We imagined ourselves into a beloved community

Thinking this morning about Cecilia Konchar Farr and our years (too few of them) together at BYU. After she and Tracy moved on to Minnesota and Saint Catherine University, she published a wonderful book about Oprah’s Book Club, another book about Rethinking Standards of Literary Merit, and several edited books…all while being the liveliest and most inspiring teacher on the planet. I knew she also skated for a roller derby team in Minnesota, but learned just this morning some of the details as she and her former BYU student Joanna Brooks shared their derby names. Cecilia said she went by “Professor Hardcastle,” formerly of the Minnesota Debu-taunts recreational team with MN Roller Derby.

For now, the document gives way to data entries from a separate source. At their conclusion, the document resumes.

(** What a metadata operation on the node [n] at [a] may not change. *)
Definition metadata_frame (s s' : FS) (path : string) (a : addr) (n n' : Node)
  : Prop :=
  resolves s' path a n' /\
  is_dir n' = is_dir n /\ size n' = size n /\ data n' = data n /\
  children n' = children n /\ nlink n' = nlink n /\
  used s' = used s /\ capacity s' = capacity s /\ files s' = files s /\
  (forall b, b <> a -> heap s' !! b = heap s !! b).

(** A relative path next to an absolute one for the same name. *)
Definition store_relative : FS :=
  run store20 [Create "f" 420; Write "f" abc 0; Create "/x" 420;
               Rename "/x" "/f"; Create "f" 420].

(** A truncation to a negative length. *)
Definition store_negative : FS :=
  run store20 [Create "/a" 420; Truncate "/a" (-5); Create "/b" 420;
               Write "/b" (replicate 25 x61) 0; Unlink "/a"].

(** * Proofs *)

(** ** Running the monad *)

Lemma bind_ok {A B} (m : M A) (k : A -> M B) s a s' :
  m s = (Ok a, s') -> bind m k s = k a s'.
Proof. intros H. unfold bind. by rewrite H. Qed.

Lemma bind_raise {A B} (m : M A) (k : A -> M B) s e s' :
  m s = (Raise e, s') -> bind m k s = (Raise e, s').
Proof. intros H. unfold bind. by rewrite H. Qed.

Lemma check_split op path s :
  authorized op path s ->
  _check_and_prompt op path s = (Ok tt, after_check op path s).
Proof.
  unfold authorized, after_check.
  destruct (_check_and_prompt op path s) as [r s1]. simpl. by intros ->.
Qed.

Lemma get_found path s a : files s !! path = Some a -> _get path s = (Ok a, s).
Proof. intros H. unfold _get. by rewrite H. Qed.

Lemma get_missing path s :
  files s !! path = None -> _get path s = (Raise (FuseOSError ENOENT), s).
Proof. intros H. unfold _get. by rewrite H. Qed.

Lemma obj_found a s n : heap s !! a = Some n -> obj a s = n.
Proof. intros H. unfold obj. by apply lookup_total_correct. Qed.

(** ** Actions that keep a relation *)

Section Preserves.
Context (R : relation FS) `{!PreOrder R}.

Lemma preserves_ret {A} (a : A) : preserves R (ret a).
Proof. intros s. reflexivity. Qed.

Lemma preserves_raise {A} e : preserves R (@raise A e).
Proof. intros s. reflexivity. Qed.

Lemma preserves_gets {A} (f : FS -> A) : preserves R (gets f).
Proof. intros s. reflexivity. Qed.

Lemma preserves_bind {A B} (m : M A) (k : A -> M B) :
  preserves R m -> (forall a, preserves R (k a)) -> preserves R (bind m k).
Proof.
  intros Hm Hk s. unfold bind. specialize (Hm s).
  destruct (m s) as [[a|e] s1]; simpl in *; [|done].
  etrans; [exact Hm|]. apply Hk.
Qed.

Lemma preserves_modify f : (forall s, R s (f s)) -> preserves R (modify f).
Proof. intros H s. apply H. Qed.

Lemma preserves_get path : preserves R (_get path).
Proof. intros s. unfold _get. destruct (files s !! path); reflexivity. Qed.

Lemma preserves_space delta : preserves R (_ensure_space_delta delta).
Proof.
  intros s. unfold _ensure_space_delta.
  destruct (delta <=? 0); [reflexivity|].
  destruct (capacity s <? used s + delta); reflexivity.
Qed.

Lemma preserves_fmap {A B} (f : A -> B) (m : M A) :
  preserves R m -> preserves R (fmap_M f m).
Proof. intros H. apply preserves_bind; [done|]. intros a. apply preserves_ret. Qed.

End Preserves.

(** One step of a preservation proof: split a bind, or a case of the code. *)
Ltac pres_step :=
  match goal with
  | |- preserves _ (bind _ _) => apply preserves_bind; [try apply _ | | intros ?]
  | |- preserves _ (ret _) => apply preserves_ret; apply _
  | |- preserves _ (raise _) => apply preserves_raise; apply _
  | |- preserves _ (gets _) => apply preserves_gets; apply _
  | |- preserves _ (deref _) => apply preserves_gets; apply _
  | |- preserves _ (_rule_key _ _) => apply preserves_gets; apply _
  | |- preserves _ (_get _) => apply preserves_get; apply _
  | |- preserves _ (_ensure_space_delta _) => apply preserves_space; apply _
  | |- preserves _ (fmap_M _ _) => apply preserves_fmap; [apply _|]
  | |- preserves _ (match ?x with _ => _ end) => destruct x
  end.

(** ** The rule engine does not touch the node store *)

Global Instance same_store_preorder : PreOrder same_store.
Proof.
  split.
  - intros s. unfold same_store. tauto.
  - intros s1 s2 s3 H1 H2. unfold same_store in *.
    destruct H1 as (?&?&?&?&?&?&?), H2 as (?&?&?&?&?&?&?).
    repeat split; congruence.
Qed.

Ltac same_store_prim :=
  first [ apply preserves_modify; [apply _|] | idtac ];
  intros s; unfold same_store; simpl; tauto.

Lemma now_ts_same_store : preserves same_store now_ts.
Proof. same_store_prim. Qed.

Lemma answer_same_store key ans again :
  preserves same_store again -> preserves same_store (answer key ans again).
Proof.
  intros H. unfold answer, print.
  repeat first [ pres_step | apply now_ts_same_store | exact H | same_store_prim ].
Qed.

Lemma prompt_loop_same_store op path key lines :
  preserves same_store (prompt_loop op path key lines).
Proof.
  induction lines as [|line rest IH]; simpl; unfold print.
  - pres_step; [same_store_prim|]. apply answer_same_store. pres_step.
  - pres_step; [same_store_prim|]. pres_step; [same_store_prim|].
    by apply answer_same_store.
Qed.

Lemma check_same_store op path : preserves same_store (_check_and_prompt op path).
Proof.
  unfold _check_and_prompt, log_info, allowed.
  repeat first [ pres_step | apply now_ts_same_store | apply prompt_loop_same_store
               | same_store_prim ].
Qed.

Lemma after_check_store op path s : same_store s (after_check op path s).
Proof. apply check_same_store. Qed.

Lemma after_check_resolves op path s p a n :
  resolves s p a n -> resolves (after_check op path s) p a n.
Proof.
  destruct (after_check_store op path s) as (_&_&_&Hf&Hh&_).
  unfold resolves. by rewrite Hf, Hh.
Qed.

(** ** [write] on a file *)

Section Write.
Variables (path : string) (dat : bytes) (off : Z) (s : FS) (a : addr) (n : Node).
Hypothesis Hau : authorized "write" path s.
Hypothesis Hres : resolves s path a n.
Hypothesis Hfile : is_dir n = false.

Let new_size := Z.max (size n) (off + PySeq.len dat).
Let delta := new_size - size n.

(** The buffer of the node once it is long enough and the bytes are in. *)
Let new_data :=
  PySeq.assign
    (if PySeq.len (data n) <? new_size
     then data n ++ PySeq.times x00 (new_size - PySeq.len (data n))
     else data n) off (off + PySeq.len dat) dat.

Lemma write_no_space :
  0 < delta -> capacity s < used s + delta ->
  write path dat off s =
  (Raise (FuseOSError ENOSPC), after_check "write" path s).
Proof.
  intros Hpos Hfull.
  pose proof (after_check_resolves "write" path s _ _ _ Hres) as [Hf1 Hh1].
  destruct (after_check_store "write" path s) as (Hcap&Hused&_).
  unfold write.
  rewrite (bind_ok _ _ _ _ _ (check_split _ _ _ Hau)).
  rewrite (bind_ok _ _ _ _ _ (get_found _ _ _ Hf1)).
  unfold bind at 1. unfold deref, gets. rewrite (obj_found _ _ _ Hh1), Hfile.
  fold new_size. fold delta.
  unfold bind at 1. unfold _ensure_space_delta. rewrite Hcap, Hused.
  destruct (Z.leb_spec delta 0); [lia|].
  destruct (Z.ltb_spec (capacity s) (used s + delta)); [done|lia].
Qed.

Lemma write_success :
  ~ (0 < delta /\ capacity s < used s + delta) ->
  exists s2 n2,
    write path dat off s = (Ok (PySeq.len dat), s2) /\
    resolves s2 path a n2 /\ is_dir n2 = false /\ size n2 = new_size /\
    children n2 = children n /\ data n2 = new_data /\
    used s2 = used s + delta /\ capacity s2 = capacity s /\ files s2 = files s /\
    (forall b, b <> a -> heap s2 !! b = heap s !! b).
Proof.
  intros Hfits.
  pose proof (after_check_resolves "write" path s _ _ _ Hres) as [Hf1 Hh1].
  destruct (after_check_store "write" path s) as (Hcap&Hused&_&Hfiles&Hheap&_).
  unfold write.
  rewrite (bind_ok _ _ _ _ _ (check_split _ _ _ Hau)).
  rewrite (bind_ok _ _ _ _ _ (get_found _ _ _ Hf1)).
  set (s1 := after_check "write" path s) in *.
  unfold bind at 1. unfold deref, gets. rewrite (obj_found _ _ _ Hh1), Hfile.
  unfold new_data. fold new_size. fold delta.
  unfold bind at 1. unfold _ensure_space_delta. rewrite Hcap, Hused.
  assert ((if delta <=? 0 then (Ok tt, s1)
           else if capacity s <? used s + delta
                then (Raise (FuseOSError ENOSPC), s1)
                else (Ok tt, s1)) = (Ok tt, s1)) as ->.
  { destruct (Z.leb_spec delta 0); [done|].
    destruct (Z.ltb_spec (capacity s) (used s + delta)); [|done]. lia. }
  destruct (PySeq.len (data n) <? new_size);
    cbv beta iota delta [bind ret modify update now_ts]; simpl;
    (eexists _, _; split; [reflexivity|]; unfold resolves; simpl;
     rewrite !lookup_alter_eq, Hh1; simpl;
     repeat split; try done; try lia; try congruence;
     intros b Hb; rewrite !lookup_alter_ne by done; congruence).
Qed.

End Write.

(** C2. A write on an existing file leaves it with the size
    [max(old size, offset + len(bytes))].  Only the increase of the size is
    checked against the capacity: a write that does not grow the file never
    fails for space, one whose increase would take [used] above [capacity]
    fails with ENOSPC, and every other one adds exactly the increase to
    [used]. *)
Theorem write_size_and_space path dat off s a n :
  authorized "write" path s -> resolves s path a n -> is_dir n = false ->
  let new_size := Z.max (size n) (off + PySeq.len dat) in
  let delta := new_size - size n in
  (0 < delta -> capacity s < used s + delta ->
   fst (write path dat off s) = Raise (FuseOSError ENOSPC)) /\
  (~ (0 < delta /\ capacity s < used s + delta) ->
   exists s2 n2,
     write path dat off s = (Ok (PySeq.len dat), s2) /\
     resolves s2 path a n2 /\ size n2 = new_size /\
     used s2 = used s + delta) /\
  (off + PySeq.len dat <= size n ->
   exists s2, write path dat off s = (Ok (PySeq.len dat), s2) /\
              used s2 = used s) /\
  (used s <= capacity s -> capacity s < used s + delta ->
   fst (write path dat off s) = Raise (FuseOSError ENOSPC)).
Proof.
  intros Hau Hres Hfile new_size delta. repeat split.
  - intros Hpos Hfull.
    pose proof (write_no_space path dat off s a n Hau Hres Hfile Hpos Hfull) as Hw.
    by rewrite Hw.
  - intros Hfits.
    destruct (write_success path dat off s a n Hau Hres Hfile Hfits)
      as (s2 & n2 & Hw & Hr & _ & Hsz & _ & _ & Hu & _).
    by exists s2, n2.
  - intros Hshort.
    assert (delta = 0) as Hd by (unfold delta, new_size; lia).
    destruct (write_success path dat off s a n Hau Hres Hfile)
      as (s2 & n2 & Hw & _ & _ & _ & _ & _ & Hu & _).
    { fold new_size. fold delta. lia. }
    exists s2. split; [done|]. fold new_size in Hu. fold delta in Hu. lia.
  - intros Hinv Hfull.
    assert (0 < delta) as Hpos by lia.
    pose proof (write_no_space path dat off s a n Hau Hres Hfile Hpos Hfull) as Hw.
    by rewrite Hw.
Qed.

Lemma store_f_resolves : resolves store_f "/f" 1%nat (obj 1%nat store_f).
Proof. split; vm_compute; reflexivity. Qed.

Lemma store_f_authorized op path : authorized op path store_f.
Proof. reflexivity. Qed.

Lemma write_size_and_space_witness :
  fst (write "/f" digits10 11 store_f) = Raise (FuseOSError ENOSPC).
Proof.
  apply (write_size_and_space "/f" digits10 11 store_f 1%nat (obj 1%nat store_f)).
  - reflexivity.
  - split; vm_compute; reflexivity.
  - reflexivity.
  - vm_compute; discriminate.
  - vm_compute; reflexivity.
Defined.

(** The example of the specification: 20 bytes of capacity, two writes of
    ten bytes fill the store and one more byte is refused. *)
Example write_example_20_bytes :
  let s1 := step store20 (Create "/f" 420) in
  let s2 := step s1 (Write "/f" digits10 0) in
  let s3 := step s2 (Write "/f" digits10 10) in
  fst (call (Write "/f" digits10 0) s1) = Ok (VInt 10) /\ used s2 = 10 /\
  fst (call (Write "/f" digits10 10) s2) = Ok (VInt 10) /\ used s3 = 20 /\
  fst (call (Write "/f" [x78] 20) s3) = Raise (FuseOSError ENOSPC) /\
  used (step s3 (Write "/f" [x78] 20)) = 20.
Proof. vm_compute. repeat split. Qed.

(** C3. A write whose increase would take [used] above [capacity] fails
    with ENOSPC in the state the authorization check left: the path still
    resolves to the same object, with its bytes and its size, and the node
    store, [used] included, is the one before the call. *)
Theorem write_failure_is_atomic path dat off s a n :
  authorized "write" path s -> resolves s path a n -> is_dir n = false ->
  let delta := Z.max (size n) (off + PySeq.len dat) - size n in
  0 < delta -> capacity s < used s + delta ->
  exists s',
    write path dat off s = (Raise (FuseOSError ENOSPC), s') /\
    resolves s' path a n /\ used s' = used s /\ same_store s s'.
Proof.
  intros Hau Hres Hfile delta Hpos Hfull.
  exists (after_check "write" path s). split; [|split; [|split]].
  - by apply (write_no_space path dat off s a n).
  - by apply after_check_resolves.
  - by destruct (after_check_store "write" path s) as (_&Hu&_).
  - apply after_check_store.
Qed.

Lemma write_failure_is_atomic_witness :
  exists s',
    write "/f" digits10 11 store_f = (Raise (FuseOSError ENOSPC), s') /\
    resolves s' "/f" 1%nat (obj 1%nat store_f) /\ used s' = used store_f /\
    same_store store_f s'.
Proof.
  apply (write_failure_is_atomic "/f" digits10 11 store_f 1%nat (obj 1%nat store_f)).
  - reflexivity.
  - split; vm_compute; reflexivity.
  - reflexivity.
  - vm_compute; reflexivity.
  - vm_compute; reflexivity.
Defined.

(** ** Data operations on a directory *)

Section OnDirectory.
Variables (path : string) (s : FS) (a : addr) (n : Node).
Hypothesis Hres : resolves s path a n.
Hypothesis Hdir : is_dir n = true.
(** ** The callbacks of a pass *)



(** ** What the generator is given *)

(** A generator call as [skeletonizeNode] makes it with Code Graph [g]: the
    path of the node's document, the nodes of the graph behind the node's
    import edges, and a document cache that holds the node's document. *)
Definition generatorCall (w : World) (g : CodeGraph) (e : Event) : Prop :=
  match e with
  | EvSkeletonizeCodeGraphNode filePath node _ cache related =>
      fileURLToPath w (uri (node_location node)) = Some filePath
      ∧ related = omap (Graph.getNode g)
                    (default [] (Graph.getImportEdge g (node_id node)))
      ∧ is_Some (cache !! uri (node_location node))
  | _ => True
  end.

Definition generatorCalls (w : World) (s s' : State) : Prop :=
  codeGraph s' = codeGraph s
  ∧ ∃ t, trace s' = trace s ++ t ∧ Forall (generatorCall w (codeGraph s)) t.

(** * Reasoning about the methods *)

(** ** Weakest preconditions *)

Definition wp {A : Type} (m : M A) (Q : Res A → State → Prop) (s : State) : Prop :=
  Q (m s).1 (m s).2.

(** What a continuation owes when it is only reached on [Ok]. *)
Definition andThen {A B : Type} (K : A → State → Prop) (Q : Res B → State → Prop)
  : Res A → State → Prop :=
  λ r s, match r with
         | Ok a => K a s
         | Throw e => Q (Throw e) s
         | Diverges => Q Diverges s
         end.

Lemma wp_ret {A} (a : A) Q s : Q (Ok a) s → wp (mret a) Q s.
Proof. done. Qed.

Lemma wp_bind {A B} (m : M A) (k : A → M B) Q s :
  wp m (andThen (λ a, wp (k a) Q) Q) s → wp (m ≫= k) Q s.
Proof.
  unfold wp, andThen. change ((m ≫= k) s) with (M_bind _ _ k m s).
  unfold M_bind. destruct (m s) as [[a|e|] s']; done.
Qed.

Lemma wp_mono {A} (m : M A) (Q Q' : Res A → State → Prop) s :
  wp m Q s → (∀ r s', Q r s' → Q' r s') → wp m Q' s.
Proof. unfold wp. auto. Qed.

Lemma wp_run {A} (m : M A) Q s r s' : wp m Q s → m s = (r, s') → Q r s'.
Proof. unfold wp. intros H E. by rewrite E in H. Qed.

Lemma wp_gets {A} (f : State → A) Q s : Q (Ok (f s)) s → wp (gets f) Q s.
Proof. done. Qed.

Lemma wp_modify (f : State → State) Q s : Q (Ok ()) (f s) → wp (modify f) Q s.
Proof. done. Qed.

Lemma wp_emit e Q s : Q (Ok ()) (set_trace (trace s ++ [e]) s) → wp (emit e) Q s.
Proof. done. Qed.

Lemma wp_throw {A} e (Q : Res A → State → Prop) s : Q (Throw e) s → wp (throw e) Q s.
Proof. done. Qed.

Lemma wp_diverge {A} (Q : Res A → State → Prop) s : Q Diverges s → wp diverge Q s.
Proof. done. Qed.

Lemma wp_fireAndForget call promise Q s :
  Q (Ok ()) (set_floating (floating s ++ [call]) (set_trace (trace s ++ [call]) s)) →
  wp (fireAndForget call promise) Q s.
Proof. done. Qed.

Lemma wp_try_catch {A} (m : M A) h Q s :
  wp m (λ r s', match r with
                | Throw e => wp (h e) Q s'
                | _ => Q r s'
                end) s →
  wp (try_catch m h) Q s.
Proof.
  unfold wp, try_catch. destruct (m s) as [[a|e|] s']; done.
Qed.

Lemma wp_logError d e Q s :
  Q (Ok (Next ())) (caught d e s) → wp (logError d e) Q s.
Proof. unfold wp, logError, caught. by destruct (instanceOfError e). Qed.

Lemma logError_run d e s : logError d e s = (Ok (Next ()), caught d e s).
Proof. unfold logError, caught. by destruct (instanceOfError e). Qed.

Lemma wp_pathOfUrl w u Q s :
  match fileURLToPath w u with
  | Some p => Q (Ok p) s
  | None => ∀ e, Q (Throw e) s
  end →
  wp (pathOfUrl w u) Q s.
Proof. unfold pathOfUrl. destruct (fileURLToPath w u); [done|]. intros H. apply H. Qed.

Lemma wp_storeCall {A} call (answer : list Event → Error + A) Q s :
  match answer (trace s) with
  | inl e => Q (Throw e) (set_trace (trace s ++ [call]) s)
  | inr a => Q (Ok a) (set_trace (trace s ++ [call]) s)
  end →
  wp (storeCall call answer) Q s.
Proof.
  unfold storeCall, wp, mbind, M_bind, gets, emit, modify. simpl.
  by destruct (answer (trace s)).
Qed.

(** A loop keeps an invariant [I] of its accumulator as long as each round
    does; [Q] receives what escapes the loop. *)
Lemma wp_foldM {A B} (f : B → A → M B) (I : B → State → Prop)
    (Q : Res B → State → Prop) l b s :
  I b s →
  (∀ b x s, x ∈ l → I b s → wp (f b x) (andThen I Q) s) →
  (∀ b s, I b s → Q (Ok b) s) →
  wp (foldM f b l) Q s.
Proof.
  revert b s. induction l as [|x l IH]; intros b s Hb Hf HQ; simpl.
  - apply wp_ret. auto.
  - apply wp_bind. eapply wp_mono; [apply Hf; [left|done]|].
    intros [b'|e|] s'; simpl; auto.
    intros Hb'. apply IH; auto. intros ???? ?. apply Hf; [by right|done].
Qed.

Ltac wp_step :=
  lazymatch goal with
  | |- wp (mret _) _ _ => apply wp_ret
  | |- wp (_ ≫= _) _ _ => apply wp_bind
  | |- wp (gets _) _ _ => apply wp_gets
  | |- wp (modify _) _ _ => apply wp_modify
  | |- wp (emit _) _ _ => apply wp_emit
  | |- wp (throw _) _ _ => apply wp_throw
  | |- wp diverge _ _ => apply wp_diverge
  | |- wp (fireAndForget _ _) _ _ => apply wp_fireAndForget
  | |- wp (try_catch _ _) _ _ => apply wp_try_catch
  | |- wp (logError _ _) _ _ => apply wp_logError
  | |- wp (pathOfUrl _ _) _ _ => apply wp_pathOfUrl
  | |- wp (storeCall _ _) _ _ => apply wp_storeCall
  | |- andThen _ _ _ _ => unfold andThen at 1; cbv beta iota
  end.

(** Projections of updated states. *)
Ltac st_simpl :=
  cbn [workspace inclusionFilter syncing matchedFilesCache codeGraph fileHashMap
       alreadyVisited floating trace set_trace set_floating set_alreadyVisited
       set_fileHashMap set_codeGraph set_syncing set_matchedFilesCache
       set_inclusionFilter].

All this as a lead-in to a couple of paragraphs from Cecilia’s preface that take me back to a wonderfully hopeful time:

As I read through Scott’s moving collection of essays, I was taken back to that time with a vivid awareness of how much those first four years as a professor taught me. BYU was clarifying. I learned to define my values as I embraced opportunities to stand up for them. I left knowing who I was, what it meant to “profess,” and what I would sacrifice to do that with integrity. Like Scott, I also learned what it meant to be a stranger in our Promised Land. 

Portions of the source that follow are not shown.